CLINTON'S IMPACT NOT AS MUCH AS THOUGHT: In an ESPN.com golf roundtable, the question of Clinton's impact on the tournament was posed, and ESPN.com's Michael Collins said, "Clinton might get less than 10 percent of the credit. The real reason the field is so much better is because the top guys are finding out that in order to stay in the positions that get them into all the tournaments, they're going to have to play earlier than normal." ESPN.com's Bob Harig responded, "There is no doubt that Clinton is having an influence. It is difficult to say no to a former president who is also an avid golfer. But even more influential is the change in format. Going to four days (instead of five), which means one less golf course, is huge" (ESPN.com, 1/16).
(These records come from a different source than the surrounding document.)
Lemma outcome_error c e : cand_outcome lb kind ls c = Some (Err e) -> e <> 0.
Proof.
  unfold cand_outcome. destruct (bpf_core_spec_match lb (cand_btf c) ls (cand_id c)) as [[err s]|]; [|done]. cbn [mbind option_bind].
  destruct (err <? 0) eqn:E1; [intros [= <-]; lia |]. destruct (err =? 0); [done |].
  destruct (bpf_core_calc_relo lb (cand_btf c) kind ls (Some s)) as [[err2 res]|]; [|done]. cbn [mbind option_bind].
  destruct (err2 =? 0) eqn:E2; cbn [negb]; [done | intros [= <-]; lia].
Qed.

Lemma dispute_cons c todo best err : dispute todo best err -> dispute (c :: todo) best err.
Proof.
  intros (c0 & Hin & Hc). exists c0. split; [by constructor |]. destruct Hc as [He | (He & x & y & Hx & Hne & Hy)]; [by left | right].
  split; [done |]. exists x, y. split; [done |]. split; [done |]. destruct Hy as [Hy | (c' & Hin' & Hy)]; [by left | right]. exists c'. split; [by constructor | done].
Qed.

(** A dispute with the first match is one with the candidate that gave it. *)
Lemma dispute_first c todo x err :
  cand_outcome lb kind ls c = Some (Ok (Some x)) -> dispute todo (Some x) err -> dispute (c :: todo) None err.
Proof.
  intros Hc (c0 & Hin & Hd). exists c0. split; [by constructor |]. destruct Hd as [He | (He & x0 & y & Hx & Hne & Hy)]; [by left | right].
  split; [done |]. exists x0, y. split; [done |]. split; [done |]. right. destruct Hy as [[= <-] | (c' & Hin' & Hy)]; [exists c | exists c']; (split; [by constructor | done]).
Qed.

Definition loop_result (todo kept : list bpf_core_cand) (best : option (bpf_core_relo_res * bpf_core_spec))
    (r : Z * list bpf_core_cand * option (bpf_core_relo_res * bpf_core_spec)) : Prop :=
  let '(err, kept', best') := r in
  (forall c, c ∈ kept' -> c ∈ kept \/ c ∈ todo) /\ (err <> 0 -> dispute todo best err) /\
  (err = 0 -> best' = (match best with Some x => Some x | None => first_match todo end) /\ unanimous todo best' /\
     kept' = kept ++ filter (fun c => matches lb kind ls c = true) todo).

Lemma loop_no_match c todo kept best r :
  cand_outcome lb kind ls c = Some (Ok None) -> loop_result todo kept best r -> loop_result (c :: todo) kept best r.
Proof.
  intros Hc. destruct r as [[err kept'] best']. intros (Hk & Hd & Hok). split_and!.
  - intros c0 Hin. destruct (Hk c0 Hin); [by left | right; by constructor].
  - intros He. by apply dispute_cons, Hd.
  - intros He. destruct (Hok He) as (Hb & Hu & Hf). assert (Hm : matches lb kind ls c <> true) by (unfold matches; by rewrite Hc).
    unfold first_match. rewrite filter_cons_False by done. split_and!; [exact Hb | | exact Hf].
    intros c0 [-> | Hin]%elem_of_cons; [by exists None | by apply Hu].
Qed.

Lemma loop_match c x todo kept best r :
  cand_outcome lb kind ls c = Some (Ok (Some x)) -> (forall y, best = Some y -> same_result x y) ->
  loop_result todo (kept ++ [c]) (Some (default x best)) r -> loop_result (c :: todo) kept best r.
Proof.
  intros Hc Hsame. destruct r as [[err kept'] best']. intros (Hk & Hd & Hok). split_and!.
  - intros c0 Hin. destruct (Hk c0 Hin) as [[Hin' | ->%list_elem_of_singleton]%elem_of_app | Hin']; [by left | right; constructor | right; by constructor].
  - intros He. destruct best as [y|]; [by apply dispute_cons, Hd | by apply (dispute_first c todo x), Hd].
  - intros He. destruct (Hok He) as (Hb & Hu & Hf). assert (Hm : matches lb kind ls c = true) by (unfold matches; by rewrite Hc).
    unfold first_match. rewrite filter_cons_True by done. split_and!.
    + cbn [head mbind option_bind]. rewrite Hc. by destruct best.
    + intros c0 [-> | Hin]%elem_of_cons; [|by apply Hu]. exists (Some x). split; [done |]. intros y [= <-]. exists (default x best). split; [done |].
      destruct best as [y|]; [by apply Hsame | done].
    + rewrite Hf. by rewrite <- app_assoc.
Qed.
STRESSING IMPORTANCE OF HEALTH: The new emphasis on fitness around the golf tournament has been the focus of several stories on non-sports TV programming. Tuesday night’s edition of NBC’s “Nightly News” aired a segment called “Healthy Choices,” which focused on the health risks involved with obesity, including diabetes. NBC’s Brian Williams said the report included how Clinton was “scared straight and almost died for his past habits” and is now “doing his part” to help children suffering from obesity. NBC's Nancy Snyderman said Clinton’s “emergency heart surgery several years ago forced him to take a second look, not just at improving his own health but others as well.” Snyderman said the Clinton Foundation formed the “Alliance for a Healthier Generation” to “tackle the childhood obesity epidemic” (“Nightly News,” NBC, 1/17). Yesterday morning’s edition of NBC’s “Today” aired a segment called “Today’s Health” which re-aired Snyderman's report, with some added footage (THE DAILY). Snyderman also appeared on last night’s edition of Golf Channel’s “Golf Central.” Snyderman said that she believes golf has been “underestimated with regard to how health, strength, vitality can be linked to a sport.” She added that “there isn’t a more perfect sport than golf” to stress the importance of “walking, and breathing fresh air, and being physically fit and taking care of yourself" ("Golf Central," Golf Channel, 1/18).